Please restate, word for word, the lines below that begin at the one with "debtAsset collateralAmount /\" and end at the one with "(toLowerCase debtAsset = toLowerCase wflowAddress ->". Leave out all other lines.
*** Records provided Section Begins ***
(** The field name SMILES given as a string, not in a list. *)
Lemma get_extended_compound_info_string_witness :
  wire (snd (get_extended_compound_info scripted loads (IdInt 2157)
               {["fields" := PyStr "SMILES"]} (start [respond 200 "null"])))
    = [(details_get "S,M,I,L,E,S", respond 200 "null")].
Proof.
  etransitivity.
  - refine (get_extended_compound_info_string_fields scripted loads (IdInt 2157)
              {["fields" := PyStr "SMILES"]} "SMILES" (start [respond 200 "null"]) _ _ _).
    + reflexivity.
    + vm_compute. reflexivity.
    + reflexivity.
  - vm_compute. reflexivity.
Defined.

(** The MOL file of record 2157, in two dimensions by default. *)
Lemma get_record_mol_request_witness :
  wire (snd (get_record_mol scripted (canned bodies) (IdInt 2157) None
               (start [respond 200 record_body])))
    = [(details_get "mol2D", respond 200 record_body)].
Proof.
  etransitivity.
  - refine (get_record_mol_request scripted (canned bodies) (IdInt 2157) None
              (start [respond 200 record_body]) _).
    reflexivity.
  - vm_compute. reflexivity.
Defined.

Lemma get_record_mol_witness :
  fst (get_record_mol scripted (canned bodies) (IdInt 2157) None
         (start [respond 200 record_body]))
    = Ok (PyStr "molfile").
Proof.
  refine (get_record_mol_first_field scripted (canned bodies) (IdInt 2157) None
            (start [respond 200 record_body]) (details_get "mol2D")
            {| status_code := 200; text := record_body |}
            [("id", PyInt 2157)] "mol2D" (PyStr "molfile") [] _ _ _ _ _).
  - vm_compute. reflexivity.
  - reflexivity.
  - vm_compute. reflexivity.
  - constructor; [reflexivity | constructor].
  - intros H. discriminate H.
Defined.

(** An answer that holds the identifier alone gives the identifier back. *)
Lemma get_record_mol_edges_witness :
  fst (get_record_mol scripted (canned bodies) (IdInt 2157) None
         (start [respond 200 id_body]))
    = Ok (PyInt 2157).
Proof.
  refine (proj1 (proj2 (get_record_mol_edges scripted (canned bodies) (IdInt 2157) None
                          (start [respond 200 id_body]) (details_get "mol2D")
                          {| status_code := 200; text := id_body |} _ _))
            (PyInt 2157) _).
  - vm_compute. reflexivity.
  - reflexivity.
  - vm_compute. reflexivity.
Defined.

(** The list of data sources. *)
Lemma get_databases_witness :
  fst (get_databases scripted (canned bodies) (start [respond 200 sources_body]))
    = Ok (PyList [PyStr "PubChem"; PyStr "ChEBI"]).
Proof.
  refine (proj1 (proj2 (get_databases_lookup scripted (canned bodies)
                          (start [respond 200 sources_body]))
                   {| status_code := 200; text := sources_body |}
                   [("dataSources", PyList [PyStr "PubChem"; PyStr "ChEBI"])] _ _ _)
            (PyList [PyStr "PubChem"; PyStr "ChEBI"]) _).
  - vm_compute. reflexivity.
  - reflexivity.
  - vm_compute. reflexivity.
  - reflexivity.
Defined.

(** A formula search answered with one identifier. *)
Lemma filter_search_witness :
  fst (simple_search_by_formula scripted (canned bodies) (PyStr "C6H6") None
         (start [respond 200 "[2157]"]))
    = Raise (AttributeError "text").
Proof.
  refine (proj2 (proj2 (filter_searches_return_empty scripted (canned bodies)
                          (start [respond 200 "[2157]"])))
            (PyStr "C6H6")
            (Post "https://api.rsc.org/compounds/v1/filter/formula"
               (PyDict [("formula", PyStr "C6H6")]) (http_headers (stamped cs)))
            {| status_code := 200; text := "[2157]" |} (PyInt 2157) [] _ _ _).
  - vm_compute. reflexivity.
  - reflexivity.
  - vm_compute. reflexivity.
Defined.

(** A client built with a user agent of its own. *)
Lemma BaseChemSpider_init_witness :
  http_headers (BaseChemSpider_init ∅ "ChemSpiPy/2.0.0 Python/3.8.10 " (Some "key")
                  (Some "my-app") "https://api.rsc.org" "compounds" "v1")
    !! "User-Agent" = Some (Some "my-app").
Proof.
  refine (proj1 (proj2 (BaseChemSpider_init_headers ∅ "ChemSpiPy/2.0.0 Python/3.8.10 "
                          (Some "key") (Some "my-app") "https://api.rsc.org" "compounds" "v1"))
            "my-app" eq_refl _).
  intros H. discriminate H.
Defined.

End FurtherScenarios.
(** C10, amended.  When the collateral asset, the debt asset and the
    settlement asset are addresses, [getLiquidationSwapParams] returns a
    parameter pair: it never returns null and never lets an exception
    out.  When the repay quote is unavailable the repay leg is the
    default parameter object with [amountOutMin] = 0 (and so is the
    receiver leg's minimum).  When the debt asset is not the settlement
    asset the receiver leg is either a default object with
    [amountOutMin] = 0 or the quote obtained for the repay leg's minimum
    output.  When the debt asset is the settlement asset the receiver leg
    is the pass-through object on the v2 router, with [amountIn] and
    [amountOutMin] equal to the repay leg's [amountOutMin]. *)
Theorem getLiquidationSwapParams_total_on_addresses
    (venues : Venues) (contracts : Contracts) (isAddress : string -> bool)
    (collateralAsset debtAsset : string) (collateralAmount : Z)
    (wflowAddress : string) :
  isAddress collateralAsset = true ->
  isAddress debtAsset = true ->
  isAddress wflowAddress = true ->
  exists result,
    getLiquidationSwapParams venues contracts isAddress collateralAsset debtAsset
      collateralAmount wflowAddress = Return result /\
    (sParamsToRepayLoan result =
       defaultLeg contracts collateralAsset debtAsset collateralAmount \/
     getBestQuote venues contracts collateralAsset debtAsset collateralAmount
       = Return (QQuote (sParamsToRepayLoan result))) /\
    ((forall q,
        getBestQuote venues contracts collateralAsset debtAsset collateralAmount
        <> Return (QQuote q)) ->
     sParamsToRepayLoan result =
       defaultLeg contracts collateralAsset debtAsset collateralAmount /\
     amountOutMin (sParamsToRepayLoan result) = 0 /\
     amountOutMin (sParamsToSendToReceiver result) = 0) /\
    (toLowerCase debtAsset <> toLowerCase wflowAddress ->
     (sParamsToSendToReceiver result =
        defaultLeg contracts debtAsset wflowAddress
          (amountIn (sParamsToSendToReceiver result)) /\
      amountOutMin (sParamsToSendToReceiver result) = 0) \/
     getBestQuote venues contracts debtAsset wflowAddress
       (amountOutMin (sParamsToRepayLoan result))
       = Return (QQuote (sParamsToSendToReceiver result))) /\
    (toLowerCase debtAsset = toLowerCase wflowAddress ->
     sParamsToSendToReceiver result =
       {| swapType := UNISWAP_V2;
          router := punch_router contracts;
          path := AbiAddressArray [debtAsset; wflowAddress];
          amountIn := amountOutMin (sParamsToRepayLoan result);
          amountOut := None;
          amountOutMin := amountOutMin (sParamsToRepayLoan result);
          adapters := [] |}).
Proof.
  intros Hc Hd Hw.
  pose proof (fun amt => defaultSwapParams_value contracts isAddress
                           collateralAsset debtAsset amt Hc Hd) as Hrepay.
  pose proof (fun amt => defaultSwapParams_value contracts isAddress
                           debtAsset wflowAddress amt Hd Hw) as Hrecv.
  unfold getLiquidationSwapParams, string_eqb.
  destruct (getBestQuote_cases venues contracts collateralAsset debtAsset collateralAmount)
    as [HR | (q & HR)]; rewrite HR; cbn [mbind completion_bind try_catch].
  - (* the repay quote failed with an error: the catch-all defaults *)
    rewrite Hrepay, Hrecv. cbn [mbind completion_bind].
    eexists. split; [reflexivity |]. cbn.
    repeat split; auto.
  - cbn [amountOutMinOrZero quoteOr].
    destruct (decide (toLowerCase debtAsset = toLowerCase wflowAddress))
      as [Hsame | Hdiff].
    + rewrite bool_decide_eq_true_2 by exact Hsame.
      rewrite (encodeAddressArray_pair isAddress _ _ Hd Hw).
      cbn [mbind completion_bind try_catch quoteOr].
      eexists. split; [reflexivity |]. cbn.
      split; [right; reflexivity |].
      split; [intros Hno; destruct (Hno q eq_refl) |].
      split; [intros Hne; destruct (Hne Hsame) | reflexivity].
    + rewrite bool_decide_eq_false_2 by exact Hdiff.
      destruct (BigNumber.gt (amountOutMin q) 0) eqn:Hgt.
      * destruct (getBestQuote_cases venues contracts debtAsset wflowAddress (amountOutMin q))
          as [HR2 | (q2 & HR2)]; rewrite HR2;
          cbn [mbind completion_bind try_catch quoteOr].
        -- rewrite Hrepay, Hrecv. cbn [mbind completion_bind].
           eexists. split; [reflexivity |]. cbn.
           split; [left; reflexivity |].
           split; [auto |].
           split; [intros _; left; split; reflexivity |].
           intros Hsame. destruct (Hdiff Hsame).
        -- eexists. split; [reflexivity |]. cbn.
           split; [right; reflexivity |].
           split; [intros Hno; destruct (Hno q eq_refl) |].
           split; [intros _; right; exact HR2 |].
           intros Hsame. destruct (Hdiff Hsame).
      * cbn [mbind completion_bind try_catch quoteOr].
        rewrite Hrecv. cbn [mbind completion_bind try_catch].
        eexists. split; [reflexivity |]. cbn.
        split; [right; reflexivity |].
        split; [intros Hno; destruct (Hno q eq_refl) |].
        split; [intros _; left; split; reflexivity |].
        intros Hsame. destruct (Hdiff Hsame).
Qed.

Lemma getLiquidationSwapParams_total_on_addresses_witness :
  exists result,
    getLiquidationSwapParams venuesAgroOnly contractsExample isSingleCaseAddress
      addressA addressWFLOW_lower 1000 addressWFLOW = Return result /\
    amountOutMin (sParamsToRepayLoan result) = 1980 /\
    amountOutMin (sParamsToSendToReceiver result) = 1980.
Proof.
  destruct (getLiquidationSwapParams_total_on_addresses venuesAgroOnly
              contractsExample isSingleCaseAddress
              addressA addressWFLOW_lower 1000 addressWFLOW)
    as (result & Hrun & _ & _ & _ & Hpass).
  - reflexivity.
  - reflexivity.
  - reflexivity.
  - exists result. split; [exact Hrun |].
    specialize (Hpass eq_refl).
    assert (Hrepay : amountOutMin (sParamsToRepayLoan result) = 1980).
    { vm_compute in Hrun. injection Hrun as <-. reflexivity. }
    split; [exact Hrepay |].
    rewrite Hpass. exact Hrepay.
Defined.

(** ** Execution *)

Lemma sizeDebtToCover_index_zero_liquidity d :
  0 < d -> sizeDebtToCover_index d 0 = {| checkedBal := 0; cover := 0 |}.
Proof.
  intros Hd. unfold sizeDebtToCover_index, BigNumber.gt.
  rewrite bool_decide_eq_true_2 by lia. reflexivity.
Qed.

(** C4 as stated fails: with no liquidity in the debt wrapper, [index.js]
    still submits the liquidation, with a covered amount of zero. *)
Lemma zero_liquidity_submitted_counterexample :
  ~ (erc20_balanceOf chainNoLiquidity "0xD" "0xMD" = Some 0 ->
     forall lParam,
       liquidate_index chainNoLiquidity borrowerExample positionExample
         = Return (Submitted lParam) ->
       lp_amount lParam <> 0).
Proof.
  intros H.
  apply (H eq_refl
           {| lp_collateralAsset := "0xC"; lp_debtAsset := "0xD";
              lp_user := "0xBorrower"; lp_amount := 0;
              lp_transferAmount := 0; lp_debtToCover := 0 |});
    reflexivity.
Qed.

(** C4, amended.  For a borrower with collateral and debt holdings whose
    debt wrapper is found in the underlying index and holds zero available
    liquidity, [index.js] does not short-circuit: it submits the
    liquidation of the first collateral and the first debt holding with
    amount 0 and debtToCover 0. *)
Theorem zero_liquidity_not_short_circuited
    (chain : Chain) (unhealthyUser : HealthRecord) (st : Position)
    (m0 d0 : Holding) (ms ds : list Holding) (debtMToken : UnderlyingEntry) :
  mInfos st = m0 :: ms ->
  dInfos st = d0 :: ds ->
  0 < amount d0 ->
  findDebtMToken (token d0) (tokensWithUnderlying st) = Some debtMToken ->
  erc20_balanceOf chain (token d0) (mtoken debtMToken) = Some 0 ->
  liquidate_index chain unhealthyUser st =
    Return (Submitted
      {| lp_collateralAsset := token m0;
         lp_debtAsset := token d0;
         lp_user := user unhealthyUser;
         lp_amount := 0;
         lp_transferAmount := 0;
         lp_debtToCover := 0 |}).
Proof.
  intros Hm Hd Hpos Hfind Hbal.
  rewrite (liquidate_index_submits _ _ _ _ _ _ _ _ _ Hm Hd Hfind Hbal).
  rewrite sizeDebtToCover_index_zero_liquidity by exact Hpos. reflexivity.
Qed.

Lemma zero_liquidity_not_short_circuited_witness :
  liquidate_index chainNoLiquidity borrowerExample positionExample =
    Return (Submitted
      {| lp_collateralAsset := "0xC"; lp_debtAsset := "0xD";
         lp_user := "0xBorrower"; lp_amount := 0;
         lp_transferAmount := 0; lp_debtToCover := 0 |}).
Proof.
  apply (zero_liquidity_not_short_circuited
           chainNoLiquidity borrowerExample positionExample
           {| token := "0xC"; amount := 10 |}
           {| token := "0xD"; amount := 1000 |} [] []
           {| underlyingToken := "0xd"; mtoken := "0xMD" |}).
  - reflexivity.
  - reflexivity.
  - simpl. lia.
  - reflexivity.
  - reflexivity.
Defined.

(* ================================================================== *)
(** * Part III: further properties of the code *)
(* ================================================================== *)

(** ** Sizing *)

(** X1.  For a non-negative debt balance, the close-factor amount lies
    between 0 and the debt, grows with the debt, and does not grow with
    the health factor. *)
Theorem calculateDebtToCover_monotone (h h' d d' : Z) :
  0 <= d <= d' -> h <= h' ->
  0 <= calculateDebtToCover h' d /\
  calculateDebtToCover h' d <= calculateDebtToCover h d /\
  calculateDebtToCover h d <= calculateDebtToCover h d' /\
  calculateDebtToCover h d' <= d'.
Proof.
  intros Hd Hh.
  pose proof (closeFactor_amount_le h' d ltac:(lia)) as H1.
  pose proof (closeFactor_amount_le h d' ltac:(lia)) as H2.
  split; [lia |]. split; [| split; [| lia]].
  - rewrite !calculateDebtToCover_spec. unfold spec_closeFactorBps.
    destruct (decide (h' < 95 * 10 ^ 16)), (decide (h < 95 * 10 ^ 16));
      try lia; rewrite !Z.quot_div_nonneg by lia;
      apply Z.div_le_mono; lia.
  - rewrite !calculateDebtToCover_spec. unfold spec_closeFactorBps.
    destruct (decide (h < 95 * 10 ^ 16));
      rewrite !Z.quot_div_nonneg by lia; apply Z.div_le_mono; lia.
Qed.

Lemma calculateDebtToCover_monotone_witness :
  calculateDebtToCover (97 * 10 ^ 16) 1000 <= calculateDebtToCover (9 * 10 ^ 17) 1000.
Proof.
  apply (calculateDebtToCover_monotone (9 * 10 ^ 17) (97 * 10 ^ 16) 1000 1000); lia.
Defined.

(** X3.  The sizing of [index.js] covers min(debt, liquidity); for a
    uint256 debt its [debtToCover] is the sentinel exactly when the debt
    fits in the liquidity and the liquidity itself otherwise. *)
Theorem sizeDebtToCover_index_min (d a : Z) :
  0 <= d <= constants.MaxUint256 ->
  let s := sizeDebtToCover_index d a in
  checkedBal s = Z.min d a /\
  (cover s = constants.MaxUint256 <-> d <= a) /\
  (a < d -> cover s = a).
Proof.
  intros Hd. cbv zeta. unfold sizeDebtToCover_index, BigNumber.gt.
  case_bool_decide; cbn [checkedBal cover]; repeat split; lia.
Qed.

Lemma sizeDebtToCover_index_min_witness :
  checkedBal (sizeDebtToCover_index 1000 400) = 400 /\
  cover (sizeDebtToCover_index 1000 400) = 400.
Proof.
  destruct (sizeDebtToCover_index_min 1000 400) as (Hb & _ & Hc).
  - vm_compute. split; discriminate.
  - split; [exact Hb | apply Hc; lia].
Defined.

(** ** Reserve configuration word *)

Lemma extractLiquidationBonus_div (data : Z) :
  0 <= data -> extractLiquidationBonus data = (data / 2 ^ 32) mod 2 ^ 16.
Proof.
  intros Hd. unfold extractLiquidationBonus, BigNumber.and, BigNumber.shr,
    BigNumber.from. cbv zeta.
  change 65535 with (Z.ones 16).
  rewrite Z.land_ones by lia. rewrite Z.shiftr_div_pow2 by lia. reflexivity.
Qed.

Lemma extractUsageAsCollateralEnabled_div (data : Z) :
  0 <= data ->
  extractUsageAsCollateralEnabled data = bool_decide ((data / 2 ^ 56) mod 2 = 1).
Proof.
  intros Hd. unfold extractUsageAsCollateralEnabled, BigNumber.and,
    BigNumber.shr, BigNumber.eq, BigNumber.from. cbv zeta.
  assert (E : Z.land (Z.shiftr data 56) 1 = (data / 2 ^ 56) mod 2).
  { rewrite <- Z.shiftr_div_pow2 by lia.
    exact (Z.land_ones (Z.shiftr data 56) 1 ltac:(lia)). }
  rewrite E. reflexivity.
Qed.

(** X4.  The decoders read the liquidation bonus from bits 32..47 and the
    collateral flag from bit 56 of the packed word, whatever the other
    bits hold; the bonus is always below 2^16. *)
Theorem reserve_configuration_layout (lo b mid f hi : Z) :
  0 <= lo < 2 ^ 32 -> 0 <= b < 2 ^ 16 -> 0 <= mid < 2 ^ 8 ->
  0 <= f <= 1 -> 0 <= hi ->
  let data := lo + b * 2 ^ 32 + mid * 2 ^ 48 + f * 2 ^ 56 + hi * 2 ^ 57 in
  extractLiquidationBonus data = b /\
  extractUsageAsCollateralEnabled data = bool_decide (f = 1) /\
  extractUsageAsCollateralEnabled data = Z.testbit data 56.
Proof.
  intros Hlo Hb Hmid Hf Hhi data.
  assert (Hdata : 0 <= data) by (unfold data; lia).
  assert (H32 : data / 2 ^ 32 = b + 2 ^ 16 * (mid + f * 2 ^ 8 + hi * 2 ^ 9)).
  { symmetry. apply (Z.div_unique _ _ _ lo); [lia |]. unfold data. lia. }
  assert (H56 : data / 2 ^ 56 = f + 2 * hi).
  { symmetry.
    apply (Z.div_unique _ _ _ (lo + b * 2 ^ 32 + mid * 2 ^ 48)); [lia |].
    unfold data. lia. }
  assert (Hflag : (data / 2 ^ 56) mod 2 = f).
  { rewrite H56. replace (f + 2 * hi) with (f + hi * 2) by lia.
    rewrite Z.mod_add by lia. apply Z.mod_small. lia. }
  split; [| split].
  - rewrite extractLiquidationBonus_div by exact Hdata. rewrite H32.
    replace (b + 2 ^ 16 * (mid + f * 2 ^ 8 + hi * 2 ^ 9))
      with (b + (mid + f * 2 ^ 8 + hi * 2 ^ 9) * 2 ^ 16) by lia.
    rewrite Z.mod_add by lia. apply Z.mod_small. lia.
  - rewrite extractUsageAsCollateralEnabled_div by exact Hdata.
    rewrite Hflag. reflexivity.
  - rewrite extractUsageAsCollateralEnabled_div by exact Hdata.
    rewrite Hflag.
    pose proof (Z.testbit_spec' data 56 ltac:(lia)) as Ht. rewrite Hflag in Ht.
    destruct (Z.testbit data 56); simpl in Ht; rewrite <- Ht; reflexivity.
Qed.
*** Records provided Section Ends ***
-- Solution to the exercise --
       defaultLeg contracts collateralAsset debtAsset collateralAmount /\
     amountOutMin (sParamsToRepayLoan result) = 0 /\
     amountOutMin (sParamsToSendToReceiver result) = 0) /\
    (toLowerCase debtAsset <> toLowerCase wflowAddress ->
     (sParamsToSendToReceiver result =
        defaultLeg contracts debtAsset wflowAddress
          (amountIn (sParamsToSendToReceiver result)) /\
      amountOutMin (sParamsToSendToReceiver result) = 0) \/
     getBestQuote venues contracts debtAsset wflowAddress
       (amountOutMin (sParamsToRepayLoan result))
       = Return (QQuote (sParamsToSendToReceiver result))) /\
    (toLowerCase debtAsset = toLowerCase wflowAddress ->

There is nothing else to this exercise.